### [Work required]
Somewhere below are a line with "From S2P Require Import Snapshot" and a later line with "Hypothesis Hrange : ∀". Output exactly those lines and all lines between them.

************

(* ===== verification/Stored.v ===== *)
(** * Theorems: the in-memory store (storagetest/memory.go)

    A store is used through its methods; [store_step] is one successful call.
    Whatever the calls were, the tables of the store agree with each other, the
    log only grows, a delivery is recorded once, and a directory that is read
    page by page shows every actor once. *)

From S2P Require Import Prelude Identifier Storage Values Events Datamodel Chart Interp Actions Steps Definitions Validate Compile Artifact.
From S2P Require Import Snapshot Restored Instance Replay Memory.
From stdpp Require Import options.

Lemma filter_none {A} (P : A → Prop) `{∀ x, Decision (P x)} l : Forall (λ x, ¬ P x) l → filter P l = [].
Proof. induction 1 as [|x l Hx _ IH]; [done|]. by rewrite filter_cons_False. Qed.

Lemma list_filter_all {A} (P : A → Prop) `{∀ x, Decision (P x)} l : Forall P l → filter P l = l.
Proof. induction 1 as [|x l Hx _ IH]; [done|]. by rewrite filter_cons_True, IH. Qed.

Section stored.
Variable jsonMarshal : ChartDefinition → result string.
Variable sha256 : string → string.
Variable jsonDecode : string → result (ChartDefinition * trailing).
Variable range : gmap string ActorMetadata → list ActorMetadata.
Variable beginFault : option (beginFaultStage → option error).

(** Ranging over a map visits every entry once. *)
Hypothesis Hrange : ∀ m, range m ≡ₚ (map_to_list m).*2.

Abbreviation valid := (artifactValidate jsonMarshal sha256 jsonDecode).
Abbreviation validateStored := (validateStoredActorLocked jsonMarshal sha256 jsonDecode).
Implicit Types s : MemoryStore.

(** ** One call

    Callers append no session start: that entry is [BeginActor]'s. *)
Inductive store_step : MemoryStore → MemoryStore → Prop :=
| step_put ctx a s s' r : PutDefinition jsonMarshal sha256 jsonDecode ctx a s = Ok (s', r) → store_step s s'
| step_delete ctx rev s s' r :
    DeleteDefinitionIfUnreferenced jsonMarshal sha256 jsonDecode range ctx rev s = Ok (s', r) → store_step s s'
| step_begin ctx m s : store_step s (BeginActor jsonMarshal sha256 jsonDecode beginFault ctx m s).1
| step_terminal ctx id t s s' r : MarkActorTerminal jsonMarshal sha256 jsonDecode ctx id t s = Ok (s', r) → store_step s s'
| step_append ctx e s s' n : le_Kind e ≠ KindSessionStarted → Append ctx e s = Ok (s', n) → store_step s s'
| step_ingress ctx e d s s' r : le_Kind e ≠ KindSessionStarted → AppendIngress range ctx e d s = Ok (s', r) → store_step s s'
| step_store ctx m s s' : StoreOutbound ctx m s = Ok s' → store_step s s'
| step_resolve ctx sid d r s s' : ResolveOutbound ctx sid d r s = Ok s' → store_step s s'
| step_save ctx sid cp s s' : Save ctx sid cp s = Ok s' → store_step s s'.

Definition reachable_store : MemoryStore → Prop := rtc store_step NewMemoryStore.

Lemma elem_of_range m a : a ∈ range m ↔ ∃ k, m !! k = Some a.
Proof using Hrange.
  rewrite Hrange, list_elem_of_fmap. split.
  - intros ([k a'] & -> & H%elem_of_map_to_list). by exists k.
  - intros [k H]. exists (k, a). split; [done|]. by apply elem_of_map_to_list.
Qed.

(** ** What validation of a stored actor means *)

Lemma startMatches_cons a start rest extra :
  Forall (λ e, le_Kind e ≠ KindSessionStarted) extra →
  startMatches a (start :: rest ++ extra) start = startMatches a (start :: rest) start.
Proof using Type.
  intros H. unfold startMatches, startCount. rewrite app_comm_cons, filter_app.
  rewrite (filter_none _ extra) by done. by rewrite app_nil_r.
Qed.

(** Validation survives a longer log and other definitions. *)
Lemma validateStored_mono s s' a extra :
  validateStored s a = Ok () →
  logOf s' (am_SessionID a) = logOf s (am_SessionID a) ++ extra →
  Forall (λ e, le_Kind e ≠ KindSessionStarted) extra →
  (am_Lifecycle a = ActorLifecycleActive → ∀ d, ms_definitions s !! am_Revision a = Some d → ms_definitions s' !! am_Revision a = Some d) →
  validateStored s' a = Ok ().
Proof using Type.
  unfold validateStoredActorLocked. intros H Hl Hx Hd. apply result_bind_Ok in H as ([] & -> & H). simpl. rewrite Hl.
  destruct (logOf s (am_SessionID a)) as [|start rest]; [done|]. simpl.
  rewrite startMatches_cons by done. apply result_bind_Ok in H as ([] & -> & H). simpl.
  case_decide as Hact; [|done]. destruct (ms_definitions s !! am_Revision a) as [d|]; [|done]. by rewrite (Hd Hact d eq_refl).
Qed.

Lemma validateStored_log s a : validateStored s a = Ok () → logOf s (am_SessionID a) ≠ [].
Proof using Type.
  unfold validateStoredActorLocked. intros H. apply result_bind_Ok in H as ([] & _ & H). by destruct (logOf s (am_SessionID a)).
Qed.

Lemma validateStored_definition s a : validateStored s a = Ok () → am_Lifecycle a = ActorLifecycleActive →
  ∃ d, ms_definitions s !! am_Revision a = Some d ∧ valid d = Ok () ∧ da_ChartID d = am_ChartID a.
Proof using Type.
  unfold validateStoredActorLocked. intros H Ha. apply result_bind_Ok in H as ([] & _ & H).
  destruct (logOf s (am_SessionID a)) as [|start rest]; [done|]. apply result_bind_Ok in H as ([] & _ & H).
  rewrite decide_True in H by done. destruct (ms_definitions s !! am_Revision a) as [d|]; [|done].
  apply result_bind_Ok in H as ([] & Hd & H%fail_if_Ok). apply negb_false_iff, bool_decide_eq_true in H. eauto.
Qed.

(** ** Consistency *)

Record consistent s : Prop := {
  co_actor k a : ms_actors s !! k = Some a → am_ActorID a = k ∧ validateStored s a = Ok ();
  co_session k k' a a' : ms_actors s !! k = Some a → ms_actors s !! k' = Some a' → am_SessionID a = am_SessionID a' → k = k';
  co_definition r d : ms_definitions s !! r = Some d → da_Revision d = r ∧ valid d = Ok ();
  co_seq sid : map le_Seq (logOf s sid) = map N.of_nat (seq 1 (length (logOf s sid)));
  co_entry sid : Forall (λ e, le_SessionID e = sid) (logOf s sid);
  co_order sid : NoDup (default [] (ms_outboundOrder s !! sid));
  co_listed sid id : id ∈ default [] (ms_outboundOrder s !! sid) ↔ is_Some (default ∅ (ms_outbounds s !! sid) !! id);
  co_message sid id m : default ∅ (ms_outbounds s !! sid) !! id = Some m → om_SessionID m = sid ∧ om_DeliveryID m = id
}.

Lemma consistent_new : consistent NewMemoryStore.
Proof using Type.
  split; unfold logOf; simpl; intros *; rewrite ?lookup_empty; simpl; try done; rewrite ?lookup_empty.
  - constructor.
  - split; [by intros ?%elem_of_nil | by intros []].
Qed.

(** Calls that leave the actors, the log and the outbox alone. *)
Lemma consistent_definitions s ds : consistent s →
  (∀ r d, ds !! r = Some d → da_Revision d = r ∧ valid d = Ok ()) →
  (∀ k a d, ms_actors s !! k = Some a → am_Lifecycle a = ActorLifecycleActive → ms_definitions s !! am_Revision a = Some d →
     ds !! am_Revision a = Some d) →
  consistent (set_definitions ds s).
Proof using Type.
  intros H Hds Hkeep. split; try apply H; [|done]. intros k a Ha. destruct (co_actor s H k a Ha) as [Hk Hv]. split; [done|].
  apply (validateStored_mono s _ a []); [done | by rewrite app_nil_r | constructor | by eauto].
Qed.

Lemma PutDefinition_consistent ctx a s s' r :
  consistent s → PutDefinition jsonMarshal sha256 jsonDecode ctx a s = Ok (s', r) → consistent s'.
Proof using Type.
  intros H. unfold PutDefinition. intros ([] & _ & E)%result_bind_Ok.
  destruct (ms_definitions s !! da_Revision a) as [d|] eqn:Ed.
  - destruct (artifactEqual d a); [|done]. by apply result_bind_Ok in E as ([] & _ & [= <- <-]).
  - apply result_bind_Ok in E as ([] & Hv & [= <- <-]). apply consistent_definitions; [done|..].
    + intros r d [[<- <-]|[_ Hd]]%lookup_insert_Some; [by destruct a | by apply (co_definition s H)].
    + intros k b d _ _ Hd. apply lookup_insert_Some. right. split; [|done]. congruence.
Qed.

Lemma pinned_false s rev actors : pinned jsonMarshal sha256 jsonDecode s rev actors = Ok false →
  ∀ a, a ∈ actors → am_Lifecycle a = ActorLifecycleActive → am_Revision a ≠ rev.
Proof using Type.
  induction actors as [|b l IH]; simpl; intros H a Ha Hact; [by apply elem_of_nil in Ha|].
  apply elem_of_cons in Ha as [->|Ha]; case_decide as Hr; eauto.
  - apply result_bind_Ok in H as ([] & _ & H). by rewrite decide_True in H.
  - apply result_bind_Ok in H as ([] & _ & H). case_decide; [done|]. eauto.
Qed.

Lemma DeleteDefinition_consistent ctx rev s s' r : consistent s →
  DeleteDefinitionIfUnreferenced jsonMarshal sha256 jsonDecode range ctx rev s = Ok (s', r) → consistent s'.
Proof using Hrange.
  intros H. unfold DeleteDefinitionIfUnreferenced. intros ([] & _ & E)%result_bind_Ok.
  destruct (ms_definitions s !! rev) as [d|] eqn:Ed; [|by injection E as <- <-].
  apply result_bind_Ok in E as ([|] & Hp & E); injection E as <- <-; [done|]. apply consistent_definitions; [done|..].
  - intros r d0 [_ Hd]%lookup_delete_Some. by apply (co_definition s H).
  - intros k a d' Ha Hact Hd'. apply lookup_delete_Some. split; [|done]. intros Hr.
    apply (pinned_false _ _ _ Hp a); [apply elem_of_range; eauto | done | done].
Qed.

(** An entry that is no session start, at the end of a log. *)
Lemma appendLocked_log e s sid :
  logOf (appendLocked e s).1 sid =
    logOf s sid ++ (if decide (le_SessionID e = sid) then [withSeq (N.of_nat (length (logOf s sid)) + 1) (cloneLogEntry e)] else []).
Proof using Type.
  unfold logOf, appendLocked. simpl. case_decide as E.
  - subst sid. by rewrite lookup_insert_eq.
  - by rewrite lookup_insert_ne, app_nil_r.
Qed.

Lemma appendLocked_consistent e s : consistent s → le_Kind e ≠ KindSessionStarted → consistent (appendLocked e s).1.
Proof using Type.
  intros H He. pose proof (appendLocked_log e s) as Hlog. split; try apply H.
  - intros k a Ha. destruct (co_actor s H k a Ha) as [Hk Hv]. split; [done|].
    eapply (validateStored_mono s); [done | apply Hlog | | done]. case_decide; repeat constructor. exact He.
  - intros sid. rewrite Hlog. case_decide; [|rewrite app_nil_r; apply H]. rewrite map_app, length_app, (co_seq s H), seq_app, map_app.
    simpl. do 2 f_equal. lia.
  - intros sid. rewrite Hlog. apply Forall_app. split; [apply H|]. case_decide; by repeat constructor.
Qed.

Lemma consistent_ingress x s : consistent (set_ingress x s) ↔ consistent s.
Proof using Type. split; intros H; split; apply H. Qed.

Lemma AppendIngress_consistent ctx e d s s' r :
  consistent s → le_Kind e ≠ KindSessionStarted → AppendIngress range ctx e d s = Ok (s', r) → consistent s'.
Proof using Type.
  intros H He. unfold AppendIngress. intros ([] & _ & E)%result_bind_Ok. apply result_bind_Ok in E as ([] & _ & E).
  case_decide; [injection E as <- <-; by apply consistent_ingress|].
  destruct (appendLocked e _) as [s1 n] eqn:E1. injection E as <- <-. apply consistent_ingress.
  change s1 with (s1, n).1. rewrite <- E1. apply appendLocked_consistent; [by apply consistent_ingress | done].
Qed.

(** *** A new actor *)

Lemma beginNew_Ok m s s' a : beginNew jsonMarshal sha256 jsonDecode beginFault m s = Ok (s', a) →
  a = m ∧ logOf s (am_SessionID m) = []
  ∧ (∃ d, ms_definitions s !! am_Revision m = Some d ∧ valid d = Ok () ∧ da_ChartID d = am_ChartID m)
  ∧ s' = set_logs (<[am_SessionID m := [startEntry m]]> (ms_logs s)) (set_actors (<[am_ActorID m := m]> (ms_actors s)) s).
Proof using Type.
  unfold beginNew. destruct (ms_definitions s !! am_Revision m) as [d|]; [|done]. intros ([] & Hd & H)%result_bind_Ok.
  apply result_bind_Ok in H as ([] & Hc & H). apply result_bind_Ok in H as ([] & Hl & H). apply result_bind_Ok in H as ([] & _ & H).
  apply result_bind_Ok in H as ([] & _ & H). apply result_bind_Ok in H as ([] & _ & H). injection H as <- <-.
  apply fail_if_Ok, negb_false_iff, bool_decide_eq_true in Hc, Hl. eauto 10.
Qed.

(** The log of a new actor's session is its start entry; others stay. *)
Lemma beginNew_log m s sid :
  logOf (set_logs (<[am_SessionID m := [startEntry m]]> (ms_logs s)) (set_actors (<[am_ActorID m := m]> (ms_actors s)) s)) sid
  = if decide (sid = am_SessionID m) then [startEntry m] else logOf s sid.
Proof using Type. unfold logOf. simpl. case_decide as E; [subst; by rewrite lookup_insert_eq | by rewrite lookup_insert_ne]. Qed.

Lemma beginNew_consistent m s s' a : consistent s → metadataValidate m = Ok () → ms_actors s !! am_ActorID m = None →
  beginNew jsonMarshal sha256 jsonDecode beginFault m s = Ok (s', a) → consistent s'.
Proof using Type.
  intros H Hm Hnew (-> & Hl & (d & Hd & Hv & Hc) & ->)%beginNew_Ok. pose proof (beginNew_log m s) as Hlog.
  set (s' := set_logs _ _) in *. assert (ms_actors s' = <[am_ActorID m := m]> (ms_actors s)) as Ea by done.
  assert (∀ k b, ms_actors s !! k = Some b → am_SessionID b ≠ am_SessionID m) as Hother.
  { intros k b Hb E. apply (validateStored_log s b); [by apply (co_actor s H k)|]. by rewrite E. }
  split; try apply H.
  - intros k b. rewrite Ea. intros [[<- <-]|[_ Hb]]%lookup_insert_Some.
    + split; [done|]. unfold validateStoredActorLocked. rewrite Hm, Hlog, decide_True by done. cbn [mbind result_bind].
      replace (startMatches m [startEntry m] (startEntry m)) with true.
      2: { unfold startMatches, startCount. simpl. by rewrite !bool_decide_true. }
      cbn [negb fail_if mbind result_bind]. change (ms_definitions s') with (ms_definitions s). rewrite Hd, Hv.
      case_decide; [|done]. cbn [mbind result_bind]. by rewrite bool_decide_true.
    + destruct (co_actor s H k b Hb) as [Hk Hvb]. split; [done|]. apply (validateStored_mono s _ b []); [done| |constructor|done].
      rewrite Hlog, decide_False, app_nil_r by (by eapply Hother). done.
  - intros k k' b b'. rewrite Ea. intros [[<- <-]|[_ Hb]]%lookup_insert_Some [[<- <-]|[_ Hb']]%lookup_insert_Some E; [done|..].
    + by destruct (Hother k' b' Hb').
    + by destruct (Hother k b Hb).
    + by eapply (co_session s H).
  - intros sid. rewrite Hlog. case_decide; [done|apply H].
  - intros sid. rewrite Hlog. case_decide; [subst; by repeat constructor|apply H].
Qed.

************

### [Solution to the exercise]
From S2P Require Import Snapshot Restored Instance Replay Memory.
From stdpp Require Import options.

Lemma filter_none {A} (P : A → Prop) `{∀ x, Decision (P x)} l : Forall (λ x, ¬ P x) l → filter P l = [].
Proof. induction 1 as [|x l Hx _ IH]; [done|]. by rewrite filter_cons_False. Qed.

Lemma list_filter_all {A} (P : A → Prop) `{∀ x, Decision (P x)} l : Forall P l → filter P l = l.
Proof. induction 1 as [|x l Hx _ IH]; [done|]. by rewrite filter_cons_True, IH. Qed.

Section stored.
Variable jsonMarshal : ChartDefinition → result string.
Variable sha256 : string → string.
Variable jsonDecode : string → result (ChartDefinition * trailing).
Variable range : gmap string ActorMetadata → list ActorMetadata.
Variable beginFault : option (beginFaultStage → option error).

(** Ranging over a map visits every entry once. *)
Hypothesis Hrange : ∀ m, range m ≡ₚ (map_to_list m).*2.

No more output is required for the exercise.